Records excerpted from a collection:
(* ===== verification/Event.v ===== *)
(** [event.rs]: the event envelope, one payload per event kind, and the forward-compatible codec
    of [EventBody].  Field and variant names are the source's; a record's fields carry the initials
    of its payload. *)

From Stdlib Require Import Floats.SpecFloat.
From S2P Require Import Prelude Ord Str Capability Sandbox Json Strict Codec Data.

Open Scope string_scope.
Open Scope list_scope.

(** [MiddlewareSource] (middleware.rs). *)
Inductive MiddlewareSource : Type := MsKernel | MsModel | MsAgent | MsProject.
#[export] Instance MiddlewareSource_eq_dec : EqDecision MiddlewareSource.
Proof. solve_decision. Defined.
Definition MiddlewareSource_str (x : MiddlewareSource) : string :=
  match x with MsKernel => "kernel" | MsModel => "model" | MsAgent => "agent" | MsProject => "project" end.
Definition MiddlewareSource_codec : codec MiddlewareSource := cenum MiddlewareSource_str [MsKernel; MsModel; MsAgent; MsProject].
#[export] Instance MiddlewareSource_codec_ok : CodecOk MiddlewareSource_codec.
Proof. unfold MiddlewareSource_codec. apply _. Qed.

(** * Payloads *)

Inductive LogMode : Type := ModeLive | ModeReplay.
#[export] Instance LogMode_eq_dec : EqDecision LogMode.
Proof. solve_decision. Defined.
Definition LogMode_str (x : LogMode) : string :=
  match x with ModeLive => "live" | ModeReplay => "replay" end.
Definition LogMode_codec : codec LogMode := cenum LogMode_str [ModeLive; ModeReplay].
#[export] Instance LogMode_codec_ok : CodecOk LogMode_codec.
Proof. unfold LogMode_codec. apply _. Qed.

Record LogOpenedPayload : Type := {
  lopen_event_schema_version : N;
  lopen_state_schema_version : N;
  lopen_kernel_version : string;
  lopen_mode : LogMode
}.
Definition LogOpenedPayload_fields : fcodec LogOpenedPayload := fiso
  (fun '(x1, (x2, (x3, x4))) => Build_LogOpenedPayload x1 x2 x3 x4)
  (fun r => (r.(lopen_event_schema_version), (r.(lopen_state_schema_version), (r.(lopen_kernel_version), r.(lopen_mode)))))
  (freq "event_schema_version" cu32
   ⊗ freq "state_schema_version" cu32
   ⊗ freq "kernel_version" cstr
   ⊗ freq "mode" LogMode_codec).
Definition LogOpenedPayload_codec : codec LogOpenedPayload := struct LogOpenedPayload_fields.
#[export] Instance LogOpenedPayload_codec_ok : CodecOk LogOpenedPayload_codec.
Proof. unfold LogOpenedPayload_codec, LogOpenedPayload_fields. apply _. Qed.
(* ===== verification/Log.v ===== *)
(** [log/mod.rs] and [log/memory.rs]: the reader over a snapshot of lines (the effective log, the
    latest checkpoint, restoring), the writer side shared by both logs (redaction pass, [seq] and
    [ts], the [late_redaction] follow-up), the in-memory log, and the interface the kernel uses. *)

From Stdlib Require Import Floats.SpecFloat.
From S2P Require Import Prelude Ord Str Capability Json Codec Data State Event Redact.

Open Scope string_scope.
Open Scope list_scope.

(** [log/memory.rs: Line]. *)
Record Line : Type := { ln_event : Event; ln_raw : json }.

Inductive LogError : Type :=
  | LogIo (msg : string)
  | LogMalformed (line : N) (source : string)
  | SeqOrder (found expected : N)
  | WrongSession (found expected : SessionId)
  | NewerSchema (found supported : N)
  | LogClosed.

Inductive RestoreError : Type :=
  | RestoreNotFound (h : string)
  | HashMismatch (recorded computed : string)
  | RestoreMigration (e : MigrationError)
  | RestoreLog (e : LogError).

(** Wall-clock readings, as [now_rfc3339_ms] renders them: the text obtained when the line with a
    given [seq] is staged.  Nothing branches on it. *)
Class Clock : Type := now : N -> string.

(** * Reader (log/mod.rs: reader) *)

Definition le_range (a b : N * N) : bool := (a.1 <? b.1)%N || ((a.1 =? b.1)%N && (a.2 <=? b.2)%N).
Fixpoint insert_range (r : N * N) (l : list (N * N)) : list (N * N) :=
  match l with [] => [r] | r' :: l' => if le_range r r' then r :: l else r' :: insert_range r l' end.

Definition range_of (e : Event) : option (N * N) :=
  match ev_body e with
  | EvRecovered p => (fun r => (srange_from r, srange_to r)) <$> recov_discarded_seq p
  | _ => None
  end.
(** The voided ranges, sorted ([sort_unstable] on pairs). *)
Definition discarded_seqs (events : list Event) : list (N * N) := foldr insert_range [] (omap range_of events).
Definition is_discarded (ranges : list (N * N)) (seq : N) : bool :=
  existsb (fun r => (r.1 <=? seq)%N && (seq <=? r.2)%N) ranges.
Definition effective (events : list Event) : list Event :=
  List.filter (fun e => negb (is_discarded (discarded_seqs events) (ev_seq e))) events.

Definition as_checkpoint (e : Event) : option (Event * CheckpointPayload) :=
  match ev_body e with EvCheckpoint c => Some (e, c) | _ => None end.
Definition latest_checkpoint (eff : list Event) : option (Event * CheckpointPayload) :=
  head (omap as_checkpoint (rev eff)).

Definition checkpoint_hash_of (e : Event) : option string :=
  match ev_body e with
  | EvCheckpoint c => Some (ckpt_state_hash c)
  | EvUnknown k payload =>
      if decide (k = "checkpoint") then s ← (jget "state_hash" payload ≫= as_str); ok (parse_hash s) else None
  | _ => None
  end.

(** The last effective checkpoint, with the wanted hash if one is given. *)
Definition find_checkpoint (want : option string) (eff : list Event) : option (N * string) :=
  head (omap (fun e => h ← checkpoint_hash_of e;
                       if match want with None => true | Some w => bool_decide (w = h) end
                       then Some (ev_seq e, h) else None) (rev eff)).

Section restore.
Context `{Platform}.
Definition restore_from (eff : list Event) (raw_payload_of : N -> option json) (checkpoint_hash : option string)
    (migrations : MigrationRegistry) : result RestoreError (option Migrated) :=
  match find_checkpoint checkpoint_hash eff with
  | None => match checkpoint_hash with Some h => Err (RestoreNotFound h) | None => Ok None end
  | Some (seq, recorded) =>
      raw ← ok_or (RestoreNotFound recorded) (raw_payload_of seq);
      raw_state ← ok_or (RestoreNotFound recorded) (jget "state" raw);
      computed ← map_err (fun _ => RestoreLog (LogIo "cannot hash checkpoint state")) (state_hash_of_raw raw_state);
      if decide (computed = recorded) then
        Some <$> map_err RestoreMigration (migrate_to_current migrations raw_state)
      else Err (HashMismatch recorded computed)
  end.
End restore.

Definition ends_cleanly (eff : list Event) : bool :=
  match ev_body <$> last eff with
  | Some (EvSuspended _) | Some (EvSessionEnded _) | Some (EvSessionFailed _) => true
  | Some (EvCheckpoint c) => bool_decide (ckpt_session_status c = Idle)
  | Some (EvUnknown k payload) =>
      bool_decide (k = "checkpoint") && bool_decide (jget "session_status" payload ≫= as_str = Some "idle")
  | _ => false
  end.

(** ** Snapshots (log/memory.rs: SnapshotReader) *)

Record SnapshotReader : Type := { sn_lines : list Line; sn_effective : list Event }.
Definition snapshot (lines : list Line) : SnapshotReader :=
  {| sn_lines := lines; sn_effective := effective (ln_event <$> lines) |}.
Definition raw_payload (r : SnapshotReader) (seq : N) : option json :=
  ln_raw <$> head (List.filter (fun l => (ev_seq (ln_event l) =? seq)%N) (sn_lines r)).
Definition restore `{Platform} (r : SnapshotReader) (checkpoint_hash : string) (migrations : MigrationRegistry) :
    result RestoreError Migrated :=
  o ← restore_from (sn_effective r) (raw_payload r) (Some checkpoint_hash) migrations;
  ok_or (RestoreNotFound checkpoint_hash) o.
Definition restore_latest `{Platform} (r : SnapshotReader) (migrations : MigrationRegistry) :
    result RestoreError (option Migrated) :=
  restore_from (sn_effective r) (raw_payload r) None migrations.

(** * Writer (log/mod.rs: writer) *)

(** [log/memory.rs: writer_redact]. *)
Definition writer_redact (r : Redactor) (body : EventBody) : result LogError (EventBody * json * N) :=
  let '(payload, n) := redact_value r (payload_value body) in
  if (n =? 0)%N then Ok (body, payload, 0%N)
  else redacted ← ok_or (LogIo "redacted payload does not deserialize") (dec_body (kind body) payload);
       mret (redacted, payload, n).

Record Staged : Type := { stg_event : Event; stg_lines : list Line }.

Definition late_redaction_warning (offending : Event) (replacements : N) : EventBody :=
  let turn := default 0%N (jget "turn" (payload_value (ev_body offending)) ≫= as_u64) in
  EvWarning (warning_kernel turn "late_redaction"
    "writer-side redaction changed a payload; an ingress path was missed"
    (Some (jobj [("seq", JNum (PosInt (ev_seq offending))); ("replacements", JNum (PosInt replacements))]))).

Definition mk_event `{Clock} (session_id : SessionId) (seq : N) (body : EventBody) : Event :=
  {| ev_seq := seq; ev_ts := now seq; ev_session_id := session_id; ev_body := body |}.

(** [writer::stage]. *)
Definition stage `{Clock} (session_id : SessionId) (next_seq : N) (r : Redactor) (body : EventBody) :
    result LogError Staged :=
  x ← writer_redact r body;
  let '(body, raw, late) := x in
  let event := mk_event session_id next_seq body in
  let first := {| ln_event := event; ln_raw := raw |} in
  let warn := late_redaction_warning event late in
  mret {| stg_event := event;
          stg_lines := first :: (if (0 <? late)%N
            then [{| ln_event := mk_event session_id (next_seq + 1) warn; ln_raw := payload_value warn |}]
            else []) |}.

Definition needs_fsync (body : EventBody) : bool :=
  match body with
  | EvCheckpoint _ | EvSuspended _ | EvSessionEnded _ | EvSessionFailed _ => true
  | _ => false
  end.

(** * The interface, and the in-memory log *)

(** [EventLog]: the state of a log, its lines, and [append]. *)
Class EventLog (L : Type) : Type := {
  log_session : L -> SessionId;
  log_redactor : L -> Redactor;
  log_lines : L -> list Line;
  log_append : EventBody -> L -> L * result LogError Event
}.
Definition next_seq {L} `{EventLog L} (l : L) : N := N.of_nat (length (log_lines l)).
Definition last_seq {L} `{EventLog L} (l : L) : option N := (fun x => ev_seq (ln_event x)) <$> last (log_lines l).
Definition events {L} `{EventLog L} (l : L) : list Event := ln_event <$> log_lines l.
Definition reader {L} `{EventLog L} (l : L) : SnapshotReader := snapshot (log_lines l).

WHAT THIS TASK INVOLVES:
Track down all lines above with the string "HashMismatch" and copy them.

ANSWER FOR THE TASK:
  | HashMismatch (recorded computed : string)
      else Err (HashMismatch recorded computed)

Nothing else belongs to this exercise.